This is one in a series of posts on the Nikon Z6 and Z7. You should be able to find all the posts about those cameras in the Category List on the right sidebar, below the Articles widget. There’s a drop-down menu there that you can use to get to all the posts in this series; just look for “Nikon Z6/7”.
After performing the Siemens Star testing in the previous post, I looked at the real-world performance of the 24-70/2.8 Nikkor S on the Z7, comparing it to the 24-70/4 Nikkor S kit lens. This post covers performance at 24 mm focal length. The next two posts will look at the images at 35 mm and 70 mm.
Here’s the scene with some trees 47 meters from the camera:
Making three shots for each variation and picking the sharpest, I exposed at base ISO 64. I used AF-S and a small spot, focusing on the target grove of trees.
Capture conditions were:
- Heaviest RRS legs
- Arca Swiss C1
- 2 second self-timer
- Electronic shutter
- ISO 64
Images developed in Lightroom, with default settings except:
- WB set to cloudy
- Exposure to equalize brightness
- Adobe Color Profile
- Sharpening 20, radius 1, detail 0
- Pick the best of three images at each test condition
I did not try to defeat Lightroom’s silent distortion correction.
We’ll look at some tight crops.
If you’ve seen these here before, just jump to the images. If not, I need to spend some time telling you how to interpret them. They’re at roughly 250% magnification, enlarged to 700 pixels high on export from Lightroom. If you just want a rough idea of the differences, just look at the images as displayed in-line in the posts. However, if you wish to compare these images in detail, you should view these images by clicking on them to see the source files, then set your browser for 100% zooming. Even better, download them and make Photoshop stacks.
No matter what you do, these crops are all going to look horrible. I’m blowing them up so much so that they will represent the original file after JPEG’s discrete cosine transform has had its way with them. If you want to get a good idea of what the images would look like printed, get far away from your monitor. No, farther than that. Put a bunch of the images up on the screen and back up until the best one starts to look good. Then look at the others. There’s another reason why these images won’t look like the best thing the camera/lens combination can deliver. They’re demosaiced with Lightroom. Lightroom is not awful, but for a particular image, there are usually better raw processors. I use Lr because it’s a de facto standard, because I know it well, and because it’s got good tools for dealing with groups of images.
Here’s how to use these highly-magnified crops. The dimensions of the Z7 sensor is 8256×5504 pixels. If we make a full-frame print from the Z7 on a printer with 360 pixels per inch native driver-level resolution, like the Epson inkjet printers, we’ll end up with a 23×15 inch (58×39 cm) print.
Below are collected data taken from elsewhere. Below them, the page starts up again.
(** ** Type arithmetic of the callback return types *)

#[warnings="-register-all"]
Inductive cpp_type : Type :=
| TVoid
| TInt
| TString
| TTuple (items : list cpp_type)
| TFailure
| TResult (t : cpp_type)
| TConcreteResult (t : cpp_type).

(** [detail::resulting_successful_type]: [None] is the [static_assert]. *)
Definition resulting_successful_type (returned : cpp_type) : option cpp_type :=
  match returned with
  | TResult t => Some t
  | TVoid => Some TVoid
  | _ => None
  end.

(** [detail::resulting_failure_type]: [None] is the [static_assert]. *)
Definition resulting_failure_type (returned fallback : cpp_type)
    : option cpp_type :=
  match returned with
  | TResult t => Some t
  | TFailure => Some fallback
  | _ => None
  end.

(** ** Pipelines whose starters complete before they return *)

(** The futures that can be written with the factory helpers, starters that
    invoke their promise before returning, and the combinators; a callback
    may return any envelope, nested futures included. *)
Inductive pipeline : future -> Prop :=
| pipe_successful v : pipeline (make_successful_future v)
| pipe_failed e : pipeline (make_failed_future e)
| pipe_starter id r : pipeline (future_of_starter (sync_starter id r))
| pipe_then f cb :
    pipeline f -> (forall v, envelope (then_body cb v)) ->
    pipeline (future_then f cb)
| pipe_then_coro f coro :
    pipeline f -> pipeline coro -> pipeline (future_then_coro f coro)
| pipe_fail f cb :
    pipeline f -> (forall e, envelope (result_of_return (fail_body cb e))) ->
    pipeline (future_fail f cb)
| pipe_map f cb : pipeline f -> pipeline (future_map f cb)
| pipe_finally f cb : pipeline f -> pipeline (future_finally f cb)
| pipe_enqueue f : pipeline f -> pipeline (future_enqueue f immediate_executor)
| pipe_and f g : pipeline f -> pipeline g -> pipeline (future_and f g)
| pipe_or f g : pipeline f -> pipeline g -> pipeline (future_or f g)
| pipe_sequence f g : pipeline f -> pipeline g -> pipeline (future_sequence f g)
with envelope : result -> Prop :=
| env_value v : envelope (RValue v)
| env_failure f : envelope (RFailure f)
| env_future coro : pipeline coro -> envelope (RFuture coro).

Scheme pipeline_envelope_ind := Minimality for pipeline Sort Prop
  with envelope_pipeline_ind := Minimality for envelope Sort Prop.

(** ** Reading a trace *)

Definition is_sink (id : nat) (e : event) : bool :=
  match e with EvSink id' _ => Nat.eqb id id' | _ => false end.

Definition is_start (id : nat) (e : event) : bool :=
  match e with EvStart id' => Nat.eqb id id' | _ => false end.

Definition is_call (id : nat) (e : event) : bool :=
  match e with EvCall id' _ => Nat.eqb id id' | _ => false end.

Definition count (p : event -> bool) (tr : list event) : nat :=
  length (filter (fun e => p e = true) tr).

(** No sink is handed anything in this stretch of the trace. *)
Definition quiet (tr : list event) : Prop :=
  Forall (fun e => forall id, is_sink id e = false) tr.

(** The events added between two worlds. *)
Definition new_events (before after : world) : list event :=
  drop (length (trace before)) (trace after).

(** ** Frames *)

(** [w'] is [w] after some chain code ran to its end: sinks saw nothing, the
    heap only grew, the cells below [n] are untouched and nothing was left
    with the outside world. *)
Record advances (n : nat) (w w' : world) : Prop := Advances {
  adv_trace : exists tr, trace w' = trace w ++ tr /\ quiet tr;
  adv_length : length (heap w) <= length (heap w');
  adv_cells : forall i, i < n -> heap w' !! i = heap w !! i;
  adv_pending : pending w' = pending w
}.

(** A promise that leaves alone the cells allocated since index [n]. *)
Definition respects (n : nat) (k : promise) : Prop :=
  forall r w, n <= length (heap w) ->
    length (heap w) <= length (heap (exec (k r) w)) /\
    (forall i, n <= i < length (heap w) ->
       heap (exec (k r) w) !! i = heap w !! i) /\
    pending (exec (k r) w) = pending w.

(** Evaluating [f] hands [r] to the promise exactly once: whatever the
    promise, the run is a prologue up to [w1], the one invocation, and an
    epilogue [post] that does not depend on the promise. *)
Definition delivers (run : promise -> act) (r : concrete_result) : Prop :=
  forall w, exists w1 post,
    advances (length (heap w)) w w1 /\
    (forall w', length (heap w1) <= length (heap w') ->
       advances (length (heap w)) w' (post w')) /\
    (forall k, respects (length (heap w)) k ->
       exec (run k) w = post (exec (k r) w1)).

Definition yields (f : future) (r : concrete_result) : Prop :=
  delivers (future_done f) r.

(** ** Worked pipelines *)

Definition log (e : event) (w : world) : world :=
  World (trace w ++ [e]) (heap w) (pending w).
The 317×246 pixel crop you’re looking at will end up 0.8×0.68 inches (2.12×1.74 cm). Let’s imagine that you or your viewers are critical, and will look at the 22×15 inch print from about 18 inches (conventional wisdom is that the distance would be a little greater than that, or 28 inches (the diagonal), but you did buy a high-resolution camera for a reason, didn’t you?).
The next step is dependent on your monitor pitch, which you may or may not know. Turns out, you don’t have to know it. Just take the 250% crops and view then at 1:1. How high are they? Get out your ruler and measure, or just guess. Let’s say they are 6 inches high. 6 inches is about 7 times 0.8, so in order to view the crops the way they’d look from 18 inches on the print is to view them from 7 times as far away, or 10.5 feet.
Everything here scales proportionately. If the image on your screen is bigger than 6 inches, increase your viewing distance by the ratio of your image height to 6 inches. If you think your viewers are going to almost get their nose to that print and look at it from six inches, divide that 10.5 feet by 3, and look at the image on the monitor from three and a half feet away.
In the center of the frame:
I wish I could say that the f/4 zoom were as sharp wide open as the faster lens is at f/4, but that’s not the case. It’s not even as sharp as the f/2.8 lens is wide open. There is also more flare with the less-expensive lens.
Still less flare and better sharpness with the high-priced lens.
The faster lens is still sharper, and there’s less flare.
At f/11 the differences are small.
In the upper-right corner:
The high-priced lens is only marginally better at f/4 than the kit lens.
Again, the faster lens is better, but not by much.
These are also quite close.
The difference has not gone to nothing, but it’s not great.
The new 24-70/2.8 is an excellent lens, but my takeaway from this particular test is how good the kit lens is.